To further reduce friction in the field, I introduced a category toggle that enabled scouts to quickly log common issues — such as disease, insects, weeds, nutrients, water, or other — and indicate severity without needing to write a full note. This supported rapid documentation during live scouting while preserving the option to add detail later.
The gap in the desktop experience was addressed by designing a way to compile scouting notes into an action-oriented report, allowing observations captured in the field to translate directly into in-office task logging and follow-up.
Together, these changes created a cohesive workflow from quick field capture to in-context review to actionable reporting.
Impact (Measured Outcomes)
90%+ of View Pin interactions shifted to the redesigned v2 UI within one release cycle, validating the decision to focus on a single, reliable interaction that supported in-context review.
Monthly usage increased 10×–20× post-launch, demonstrating that reducing friction for both quick capture and map-based assessment aligned with real scouting behavior.
Sustained engagement across multiple scouting cycles indicated the interaction became part of regular field workflows rather than a one-time feature use.
Scouting notes could now be compiled into action-oriented desktop reports, closing a critical gap between field observations and in-office task logging.
Legacy interaction patterns declined to near-zero usage as the new workflow replaced the previous fragmented experience.
Metrics derived from anonymized event-level analytics (Heap), measuring repeated interaction with map-based scouting notes over time.
The Process
Through field research, journey mapping, prototyping, and iterative testing, I worked to understand how users scouted and captured information under real conditions and where the workflow broke down between the field and the office.

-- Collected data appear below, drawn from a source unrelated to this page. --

(** * fast_update/copy.py: value encoders, lazy binary substitution and the
      COPY FROM streaming writer of django-fast-update

    Shallow embedding of [src/fast_update/copy.py].  Python [str] values are
    lists of Unicode code points, [bytes] are lists of [Byte.byte], Python
    exceptions are the [Raise] branch of [res], and the I/O performed by
    [copy_from] and [copy_update] is recorded as a trace of events. *)

From Stdlib Require Import Strings.String Strings.Ascii Strings.Byte.
From Stdlib Require Import DecimalString.
From Stdlib Require Import ZArith NArith Bool Lia List.
From Equations Require Import Equations.
Import ListNotations.

Set Warnings "-register-all".
Local Open Scope N_scope.
Local Open Scope list_scope.

(** ** Python strings and bytes *)

Definition char := N.
Definition str := list char.
Definition bytes := list byte.

(** Code points of an ASCII literal. *)
Definition u (s : string) : str := map N_of_ascii (list_ascii_of_string s).

Definition BACKSLASH : char := 92.
Definition DQUOTE : char := 34.
Definition NUL : char := 0.

Fixpoint starts_with (p s : str) : bool :=
  match p, s with
  | [], _ => true
  | a :: p', b :: s' => (a =? b) && starts_with p' s'
  | _ :: _, [] => false
  end.

(** [str.replace(old, new)] for a non-empty [old]: occurrences are found
    left to right and do not overlap; [skip] counts the characters of the
    current occurrence that are still to be dropped. *)
Fixpoint replace_from (old new : str) (skip : nat) (s : str) : str :=
  match s with
  | [] => []
  | c :: s' =>
      match skip with
      | S k => replace_from old new k s'
      | O =>
          if starts_with old s
          then new ++ replace_from old new (pred (length old)) s'
          else c :: replace_from old new 0 s'
      end
  end.

(** [s.replace(old, new)]; with an empty [old] Python puts [new] before every
    character and at the end. *)
Definition replace (old new s : str) : str :=
  match old with
  | [] => new ++ flat_map (fun c => c :: new) s
  | _ :: _ => replace_from old new 0 s
  end.

(** [sep.join(parts)] *)
Fixpoint join (sep : str) (parts : list str) : str :=
  match parts with
  | [] => []
  | [p] => p
  | p :: ps => p ++ sep ++ join sep ps
  end.

(** [str(z)] of a Python int. *)
Definition str_of_int (z : Z) : str :=
  u (NilZero.string_of_int (Z.to_int z)).

(** ** Exceptions and results *)

Inductive exn :=
| TypeError (msg : str)
| ValueError (msg : str)
| NotImplementedError (msg : str)
| UnicodeEncodeError
| LookupError (msg : str)
| KeyError (msg : str)
| FieldDoesNotExist (msg : str).

Inductive res (A : Type) :=
| Ok (a : A)
| Raise (e : exn).
Arguments Ok {A} a.
Arguments Raise {A} e.

Definition is_TypeError {A} (r : res A) : Prop :=
  exists msg, r = Raise (TypeError msg).

(** ** Python values seen by the encoders *)

(** Runtime classes tested with [isinstance]. *)
Inductive pyclass :=
| c_object | c_NoneType | c_bool | c_int | c_float | c_str | c_bytes
| c_memoryview | c_dict | c_date | c_datetime | c_time | c_timedelta
| c_Decimal | c_UUID | c_Range | c_user (name : string).

Definition pyclass_eqb (a b : pyclass) : bool :=
  match a, b with
  | c_object, c_object | c_NoneType, c_NoneType | c_bool, c_bool
  | c_int, c_int | c_float, c_float | c_str, c_str | c_bytes, c_bytes
  | c_memoryview, c_memoryview | c_dict, c_dict | c_date, c_date
  | c_datetime, c_datetime | c_time, c_time | c_timedelta, c_timedelta
  | c_Decimal, c_Decimal | c_UUID, c_UUID | c_Range, c_Range => true
  | c_user n, c_user m => String.eqb n m
  | _, _ => false
  end.

(** [cls.__mro__]: [bool] derives from [int], [datetime] from [date]. *)
Definition class_mro (c : pyclass) : list pyclass :=
  match c with
  | c_object => [c_object]
  | c_bool => [c_bool; c_int; c_object]
  | c_datetime => [c_datetime; c_date; c_object]
  | _ => [c; c_object]
  end.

Exploration focused on reducing friction in high-attention environments while preserving the richness of scouting data for later reporting and analysis.
The Problem
While scouting in the field or from their cab, users needed a fast way to review location-based notes while in the field. The existing pin interaction did not support clear, quick, in-context review, leading to low usage, fragmented workflows, and difficulty compiling scouting notes into actionable reports on desktop.
Design Goal
Support fast, in-context review of location-based notes in the field while enabling a seamless transition from scouting observations to desktop reporting. Enable users to scout, view, and evaluate location-based notes directly from the map with minimal friction, making the interaction reliable and repeatable during live scouting sessions.
My Role
I led the UX design efforts for the scouting note experience across mobile and desktop, partnering closely with Product and Engineering from discovery through delivery. My focus was on improving how field observations were captured, reviewed in context, and translated into actionable reporting.